PROVIDED MATERIAL: Begin
(* ===== verification/GwCommand.v ===== *)
(** The gateway engine's commands and clock (src/cli/src/gateway/engine.rs): MQTT messages, remote-shell
    requests, the RPC surface, the tick, and [handle], which takes every input. *)
From Stdlib Require Import Strings.String.
From S2P Require Import Prelude Bytes Str Proto Cobs Fingerprint Msg Frame RadioEnv Mgmt GwTopics GwState GwEngine GwHandle.

#[local] Abbreviation str := (list Z).
#[local] Abbreviation St := (Engine * list Output)%type.

Definition named (name : str) (n : NodeMirror) : bool := bool_decide (ne_name (nm_entry n) = name).
Definition has_addr (addr : Z) (n : NodeMirror) : bool := addr_of n =? addr.
(** [Ok] or the reason the name is refused. *)
Definition check_name (name : str) (addr : Z) (e : Engine) : option Reason :=
  if bool_decide (name = []) || (MAX_NODE_NAME <? zlen name) then Some NameLength
  else if negb (printable_name name) then Some NameNotPrintable
  else if bool_decide (parse_node_hex name <> None) then Some NameLooksLikeAddress
  else
    match List.find (fun n => negb (has_addr addr n) && named name n) (nodes e) with
    | Some other => Some (NameInUse name (addr_of other))
    | None => None
    end.
Definition str_param (k : string) (params : Value) : option str := value_get params (lit k) ≫= as_str.
(** The node an RPC names: by address, else by name. *)
Definition node_param (params : Value) (e : Engine) : option Z :=
  match str_param "addr" params with
  | None => None
  | Some v =>
      match parse_node_hex v with
      | Some a => Some a
      | None => option_map addr_of (List.find (named v) (nodes e))
      end
  end.
(** A number at most [max]; absent or null, [None] inside. *)
Definition opt_number (max : Z) (k : string) (params : Value) : option (option Z) :=
  match value_get params (lit k) with
  | None | Some JNull => Some None
  | Some v => match as_u64 v with Some f => if f <=? max then Some (Some f) else None | None => None end
  end.
Definition floor (k : string) (params : Value) : option Z := option_map (default 0) (opt_number u32_max k params).
Definition clamp (lo hi v : Z) : Z := Z.max lo (Z.min hi v).
Definition expired_dialog (tick : Z) (p : PendingShell) : bool :=
  match ps_delivered_tick p with
  | Some t => t + SHELL_REPLY_TIMEOUT_TICKS <=? tick
  | None => ps_expires_tick p <=? tick
  end.
Definition expiry_reason (p : PendingShell) : Reason := if ps_delivered_tick p then NoReply else NoDeliveryReport.
(** The positions of the requests past their deadline, last first. *)
Definition expired_requests (e : Engine) : list nat :=
  reverse (omap (fun '(i, p) => if pm_deadline p <=? tick e then Some i else None) (combine (List.seq 0 (length (pending_mgmt e))) (pending_mgmt e))).

Section Commands.
Context `{SC : Schemas} `{CB : Cobs} `{CC : ConsoleCodec} `{RC : RadioCodec} `{MC : MgmtCodec} `{JS : Json}.

(** The id among those remembered, the oldest given up. *)
Definition remember (id : str) (e : Engine) : Engine :=
  set_recent_ids e ((if RECENT_IDS <=? zlen (recent_ids e) then List.tl (recent_ids e) else recent_ids e) ++ [id]).
Definition accept_request_id (id topic : str) (s : St) : St * bool :=
  if negb (valid_request_id id) then (log (LInvalidId topic) s, false)
  else if existsb (fun r => bool_decide (r = id)) (recent_ids (fst s)) then (log (LDuplicate id topic) s, false)
  else (on_engine (remember id) s, true).

Definition on_shell_req (node : Z) (req : ShellReq) (s : St) : St :=
  let fail error s := shell_respond node (shell_failure (sr_id req) error) s in
  if forallb (fun n => negb (has_addr node n)) (nodes (fst s)) then fail UnknownNode s
  else if RADIO_SHELL_CHUNK <? zlen (sr_line req) then fail LineTooLong s
  else
    let cmd_id := next_cmd (fst s) in
    let s := on_engine (fun e => set_shell_ids e (next_id cmd_id) (shell_epoch e)) s in
    match encode_node_cmd (CmdShell (shell_epoch (fst s)) cmd_id (to_string (sr_line req))) (zeros MAX_RADIO_PAYLOAD) with
    | (_, Err _) => fail EnvelopeEncode s
    | (env, Ok n) =>
        let origin := {| so_rpc := sr_id req; so_line := sr_line req; so_cmd_id := cmd_id; so_ttl := sr_ttl req |} in
        issue_ (OpKind.QueuePush node (Some origin)) (Msg.QueuePush node (sr_ttl req) (slice env 0 n)) None s
    end.

(** *** The RPC surface: one definition per [op] *)

Definition rpc_node_add (me : RpcRef) (params : Value) (s : St) : St :=
  let id := str_param "addr" params ≫= parse_node_hex in
  let key := str_param "key" params ≫= parse_key_hex in
  match floor "tx_floor" params, floor "rx_floor" params with
  | Some tx_floor, Some rx_floor =>
      let name := default [] (str_param "name" params) in
      let sleeping := default true (value_get params (lit "sleeping") ≫= as_bool) in
      match id, key with
      | Some id, Some key =>
          match (if bool_decide (name = []) then None else check_name name id (fst s)) with
          | Some error => rpc_err_direct me error s
          | None =>
              let flags := Z.lor (if sleeping then NODE_FLAG_SLEEPING else 0) (if bool_decide (name = []) then NODE_FLAG_UNNAMED else 0) in
              issue_ (OpKind.NodeAdd id name) (Msg.NodeAdd id key (to_string name) flags tx_floor rx_floor) (Some me) s
          end
      | _, _ => rpc_err_direct me NeedsAddrAndKey s
      end
  | _, _ => rpc_err_direct me BadFloor s
  end.
Definition rpc_node_remove (me : RpcRef) (params : Value) (s : St) : St :=
  match node_param params (fst s) with
  | Some id => issue_ (OpKind.NodeRemove id) (Msg.NodeRemove id) (Some me) s
  | None => rpc_err_direct me UnknownNode s
  end.
Definition rpc_node_rename (me : RpcRef) (params : Value) (s : St) : St :=
  match node_param params (fst s) ≫= fun id =>
          option_map (fun n => (id, Z.land (ne_flags (nm_entry n)) (255 - NODE_FLAG_UNNAMED))) (find_node id (nodes (fst s))) with
  | None => rpc_err_direct me UnknownNode s
  | Some (id, flags) =>
      match str_param "name" params with
      | None => rpc_err_direct me MissingName s
      | Some name =>
          match check_name name id (fst s) with
          | Some error => rpc_err_direct me error s
          | None =>
              match issue (OpKind.NodeUpdate id) (Msg.NodeUpdate id (Some (to_string name)) (Some flags)) (Some me) s with
              | (s, Some _) => on_nodes (update_node id (fun n => set_entry n (set_name_flags (nm_entry n) name flags))) s
              | (s, None) => s
              end
          end
      end
  end.
Definition rpc_reveal_key (me : RpcRef) (params : Value) (s : St) : St :=
  match node_param params (fst s) with
  | Some id => issue_ (OpKind.RevealKey id) (Msg.NodeRevealKey id) (Some me) s
  | None => rpc_err_direct me UnknownNode s
  end.
Definition rpc_node_add_ota (me : RpcRef) (params : Value) (s : St) : St :=
  if pairing_req (fst s) then rpc_err_direct me WindowOpen s
  else if existsb (fun p => is_pairing_open (pm_op p)) (pending_mgmt (fst s)) then rpc_err_direct me WindowClosing s
  else
    let window := clamp 1 600 (default 60 (value_get params (lit "window") ≫= as_u64)) in
    match issue_delayed OpKind.PairingOpen (Msg.PairingOpen window) (Some me) (window + PAIRING_SLACK_S) s with
    | (s, Some req_id) => publish_pairing None None (on_engine (fun e => set_pairing e (Some req_id) (Some (tick e + window))) s)
    | (s, None) => s
    end.
Definition rpc_pairing_cancel (me : RpcRef) (s : St) : St :=
  issue_ OpKind.PairingCancel Msg.PairingCancel (Some me) (publish_pairing None None (on_engine (fun e => set_pairing e None None) s)).
Definition rpc_queue_list (me : RpcRef) (params : Value) (s : St) : St :=
  match (match value_get params (lit "addr") with None | Some JNull => Some 0 | Some _ => node_param params (fst s) end) with
  | Some node => issue_ OpKind.QueueList (Msg.QueueList node) (Some me) s
  | None => rpc_err_direct me UnknownNode s
  end.
Definition rpc_queue_drop (me : RpcRef) (params : Value) (s : St) : St :=
  match node_param params (fst s) with
  | None => rpc_err_direct me UnknownNode s
  | Some node =>
      match opt_number u16_max "ref" params with
      | None | Some (Some 0) => rpc_err_direct me BadRef s
      | Some item =>
          let dropped _ p := match item with Some it => ps_item p =? it | None => if ps_delivered_tick p then false else true end in
          let s := match position node (nodes (fst s)) with
                   | Some i => end_dialogs false dropped (fun _ => Dequeued) i s
                   | None => s
                   end in
          issue_ (OpKind.QueueDrop node) (Msg.QueueDrop node item) (Some me) s
      end
  end.
Definition rpc_stats_config (me : RpcRef) (params : Value) (s : St) : St :=
  let period := Z.min (default 500 (value_get params (lit "period_ms") ≫= as_u64)) 60000 in
  issue_ OpKind.StatsConfig (Msg.StatsConfig period) (Some me) s.
Definition on_rpc (req : RpcRequest) (origin : RpcOrigin) (s : St) : St :=
  let me := {| ref_id := rq_id req; ref_origin := origin |} in
  let params := rq_params req in
  let op_is k := bool_decide (rq_op req = k) in
  if op_is (lit "describe") then issue_ OpKind.Describe Msg.Describe (Some me) s
  else if op_is (lit "node_list") then issue_ OpKind.NodeList Msg.NodeList (Some me) s
  else if op_is (lit "node_add") then rpc_node_add me params s
  else if op_is (lit "node_remove") then rpc_node_remove me params s
  else if op_is (lit "node_rename") then rpc_node_rename me params s
  else if op_is (lit "reveal_key") then rpc_reveal_key me params s
  else if op_is (lit "node_add_ota") then rpc_node_add_ota me params s
  else if op_is (lit "pairing_cancel") then rpc_pairing_cancel me s
  else if op_is (lit "queue_list") then rpc_queue_list me params s
  else if op_is (lit "queue_drop") then rpc_queue_drop me params s
  else if op_is (lit "stats_config") then rpc_stats_config me params s
  else rpc_err_direct me (UnknownOp (rq_op req)) s.
Definition on_mqtt (topic data : str) (retain : bool) (s : St) : St :=
  let inbound := classify (prefix (fst s)) topic in
  if bool_decide (inbound = Other) || bool_decide (data = []) then s
  else if retain then push (Publish topic PEmpty true) (log (LRetained topic) s)
  else if MAX_COMMAND_PAYLOAD <? zlen data then log (LOversized topic (zlen data)) s
  else
    match inbound with
    | Cmd =>
        match rpc_request data with
        | Some req => let '(s, ok) := accept_request_id (rq_id req) topic s in if ok then on_rpc req FromMqtt s else s
        | None => log LBadRpc s
        end
    | ShellReqFor node =>
        match shell_request data with
        | Some req => let '(s, ok) := accept_request_id (sr_id req) topic s in if ok then on_shell_req node req s else s
        | None => log LBadShell s
        end
    | Other => s
    end.

(** ** The clock *)

Definition needs_resync (op : OpKind.OpKind) : bool := match op with OpKind.QueuePush _ _ | OpKind.QueueDrop _ => true | _ => false end.
(** One timed-out request, by position; whether the queue must be listed after. *)
Definition time_out (i : nat) (s : St) : St * bool :=
  match pending_mgmt (fst s) !! i with
  | None => (s, false)
  | Some p =>
      let s := on_engine (fun e => set_pending_mgmt e (delete i (pending_mgmt e))) s in
      let s := log (LTimedOut (pm_req_id p)) s in
      let s := if is_pairing_open (pm_op p) then on_engine (fun e => set_late_pairing e (Some (pm_req_id p))) s else s in
      (fail_op (pm_op p) (Some (pm_req_id p)) (pm_rpc p) DeviceTimeout s, needs_resync (pm_op p))
  end.
Definition time_out_all (s : St) : St * bool :=
  fold_left (fun '(s, resync) i => let '(s, r) := time_out i s in (s, resync || r)) (expired_requests (fst s)) (s, false).
Definition on_tick (s : St) : St :=
  let s := on_engine (fun e => set_counts e (tick e + 1) (uplinks e)) s in
  let '(s, resync_queue) := time_out_all s in
  let s := if resync_queue then sync_queue s else s in
  let s := send_next_mgmt s in
  let s := if negb (registry_synced (fst s)) && serial_up (fst s) && negb (existsb is_list (pending_mgmt (fst s))) then list_nodes s else s in
  let s := each_node (fun i s => end_dialogs false (fun _ => expired_dialog (tick (fst s))) expiry_reason i s) s in
  let s := if pairing_until (fst s) then publish_pairing None None s else s in
  if tick (fst s) mod STATS_EVERY_TICKS =? 0 then publish_stats s else s.

(** ** Every input *)

Definition subscribe_all (s : St) : St :=
  push (Subscribe (shell_req_filter (prefix (fst s)))) (push (Subscribe (gateway_cmd (prefix (fst s)))) s).
Definition link_event (s : St) : St := event (ELink (serial_up (fst s)) (mqtt_up (fst s))) s.
Definition start (e : Engine) : St :=
  let s := sync_queue (list_nodes (subscribe_all (e, []))) in
  log (LAttached (di_addr (describe (fst s))) (di_node_capacity (describe (fst s)))) s.
Definition handle (input : Input) (e : Engine) : St :=
  let s := (e, []) in
  match input with
  | SerialUp =>
      let s := link_event (publish_status (on_engine (fun e => set_links e true (mqtt_up e)) s)) in
      list_nodes (sync_queue (issue_ OpKind.Describe Msg.Describe None s))
  | SerialDown =>
      let s := link_event (publish_status (on_engine (fun e => set_links e false (mqtt_up e)) s)) in
      fail_unsent_mgmt (log LSerialLost s)
  | SerialFrame msg => on_serial msg s
  | MqttUp =>
      let s := subscribe_all (on_engine (fun e => set_links e (serial_up e) true) s) in
      let s := publish_pairing None None (publish_stats (publish_status s)) in
      link_event (each_node (fun i s => publish_pending i (publish_node i s)) s)
  | MqttDown =>
      let line := if mqtt_up e then LMqttLost else LMqttCannotConnect in
      log line (link_event (on_engine (fun e => set_links e (serial_up e) false) s))
  | MqttIn topic payload retain => on_mqtt topic payload retain s
  | Frontend (FRpc req) => on_rpc req FromFrontend s
  | Frontend (FShell node req) => on_shell_req node req s
  | Tick => on_tick s
  end.
End Commands.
PROVIDED MATERIAL: End
→ ASSIGNMENT
Give back, word for word, only the lines above from the line holding "match (match value_get" to the line holding "Definition rpc_queue_drop (me", both included.

→ FINISHED TASK
  match (match value_get params (lit "addr") with None | Some JNull => Some 0 | Some _ => node_param params (fst s) end) with
  | Some node => issue_ OpKind.QueueList (Msg.QueueList node) (Some me) s
  | None => rpc_err_direct me UnknownNode s
  end.
Definition rpc_queue_drop (me : RpcRef) (params : Value) (s : St) : St :=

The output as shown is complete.